Records excerpted from a collection
+++
(** * Handlebars tokenizer state (vs/languages/handlebars/common/handlebars.ts)

    A shallow embedding of [HandlebarsState] and [HandlebarsMode]: the lexical
    state that adds the discriminator [handlebarsKind] to the HTML state, its
    [makeClone], [equals] and [tokenize] methods, and the two places of the
    mode that create fresh states.

    The HTML mode (the super class), the line stream and the token type
    constants live in other modules of the repository.  They appear here as
    section variables (the HTML tokenizer, the constants) or as definitions
    whose comment says that they follow the specification (the stream). *)

From Stdlib Require Import String Ascii List Bool Arith ZArith Lia.
Import ListNotations.
Local Open Scope string_scope.
Local Open Scope list_scope.
Local Open Scope nat_scope.

(** ** Characters and literals *)

(** A line is a sequence of code units; the code units below 256 are the
    ones this development represents. *)
Definition chars (s : string) : list ascii := list_ascii_of_string s.

Definition text (l : list ascii) : string := string_of_list_ascii l.

(** The character class [\s] of a JavaScript regular expression, on the code
    units below 256: tab, line feed, vertical tab, form feed, carriage
    return, space and no-break space. *)
Definition isSpace (c : ascii) : bool :=
  match N_of_ascii c with
  | 9%N | 10%N | 11%N | 12%N | 13%N | 32%N | 160%N => true
  | _ => false
  end.

(** The regular expression [/^[^\s}]/] of the source, as a predicate on the
    next character. *)
Definition notSpaceNorBrace (c : ascii) : bool :=
  negb (isSpace c || Ascii.eqb c "}"%char).

(** [prefixb lit s]: the text [s] starts with the literal [lit]. *)
Fixpoint prefixb (lit s : list ascii) : bool :=
  match lit, s with
  | [], _ => true
  | _ :: _, [] => false
  | a :: lit', b :: s' => Ascii.eqb a b && prefixb lit' s'
  end.

(** [run p s]: the length of the longest prefix of [s] whose characters all
    satisfy [p]. *)
Fixpoint run (p : ascii -> bool) (s : list ascii) : nat :=
  match s with
  | c :: s' => if p c then S (run p s') else 0
  | [] => 0
  end.

(** ** The line stream ([modes.IStream])

    Modelled from the spec: the stream class is not among the sources; the
    specification describes the cursor by its primitives: peek the next
    character without consuming it; consume an exact literal, returning the
    consumed text, or the empty text without moving on a mismatch; consume
    while a character class holds, returning the consumed text; consume while
    whitespace; step backward by N characters.  At the end of the line there
    is no next character, and [peek] answers [None], which no comparison of the
    tokenizer matches. *)
Record LineStream := mkStream { source : list ascii; pos : nat }.

Definition startOfLine (line : list ascii) : LineStream := mkStream line 0.

Definition rest (s : LineStream) : list ascii := skipn (pos s) (source s).

Definition eos (s : LineStream) : bool := length (source s) <=? pos s.

Definition advance (n : nat) (s : LineStream) : LineStream :=
  mkStream (source s) (pos s + n).

Definition peek (s : LineStream) : option ascii := hd_error (rest s).

Definition advanceIfString (lit : list ascii) (s : LineStream) : list ascii * LineStream :=
  if prefixb lit (rest s) then (lit, advance (length lit) s) else ([], s).

Definition advanceWhile (p : ascii -> bool) (s : LineStream) : list ascii * LineStream :=
  let n := run p (rest s) in (firstn n (rest s), advance n s).

(** Consume while whitespace: the whitespace of the stream is taken to be
    the class [\s]. *)
Definition skipWhitespace (s : LineStream) : list ascii * LineStream :=
  advanceWhile isSpace s.

Definition goBack (n : nat) (s : LineStream) : LineStream :=
  mkStream (source s) (pos s - n).
(** A batch that lists one address twice, confirmed by its owner. *)
Definition twice : list Event :=
  [BatchAddCmd 1 7;
   Message 1 (Some ("1.2.3.4" +:+ String Js.LF "1.2.3.4")) 100;
   CallbackQuery 1 7 "q" "confirm_batch_add"].


(** An empty table whose next database call fails, and one whose second
    call fails. *)
Definition busy : World :=
  mkWorld [] 0 [Some "SQLITE_BUSY: database is locked"] ∅ ∅ [].

Definition busy_later : World :=
  mkWorld [] 0 [None; Some "SQLITE_BUSY: database is locked"] ∅ ∅ [].

(** A text of four lines, two of them blank, for a pending batch. *)
Definition lines : string :=
  " 1.2.3.4 " +:+ String Js.LF (String Js.LF ("  " +:+ String Js.LF "10.0.0.0/8 ")).

End Sample.

(** ** Basic facts about the database layer *)

Lemma db_call_quiet (w : World) : faults w = [] -> db_call w = (None, w).
Proof. unfold db_call. intros ->. reflexivity. Qed.

Lemma find_app {A : Type} (f : A -> bool) (l k : list A) :
  List.find f (l ++ k)%list
  = match List.find f l with Some x => Some x | None => List.find f k end.
Proof.
  induction l as [|a l IH]; simpl; [reflexivity|].
  destruct (f a); [reflexivity | exact IH].
Qed.

Lemma col_eq_Some (column : option string) (v : string) :
  col_eq column v = true <-> column = Some v.
Proof.
  destruct column as [s|]; simpl.
  - rewrite String.eqb_eq. split; congruence.
  - split; discriminate.
Qed.

Lemma where_owner_value_spec (u : Z) (v : string) (r : Row) :
  where_owner_value u v v r = true <-> owned_match u v r.
Proof.
  unfold where_owner_value, owned_match.
  rewrite andb_true_iff, orb_true_iff, Z.eqb_eq, !col_eq_Some. reflexivity.
Qed.

Lemma addEntry_quiet (u : Z) (v : string) (c : bool) (w : World) :
  faults w = [] ->
  addEntry u v c w
  = (None, set_table (ip_addresses w
                      ++ [if c then mkRow (sqlite_sequence w + 1) u None (Some v)
                          else mkRow (sqlite_sequence w + 1) u (Some v) None])%list
                     (sqlite_sequence w + 1) w).
Proof. intros Hq. unfold addEntry. rewrite (db_call_quiet w Hq). reflexivity. Qed.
+++
Work required ▸ Please, from the entries above, set down exactly the lines from the one containing "Definition peek (s" through the one containing "let n := run", and only those.

Reply ▸
Definition peek (s : LineStream) : option ascii := hd_error (rest s).

Definition advanceIfString (lit : list ascii) (s : LineStream) : list ascii * LineStream :=
  if prefixb lit (rest s) then (lit, advance (length lit) s) else ([], s).

Definition advanceWhile (p : ascii -> bool) (s : LineStream) : list ascii * LineStream :=
  let n := run p (rest s) in (firstn n (rest s), advance n s).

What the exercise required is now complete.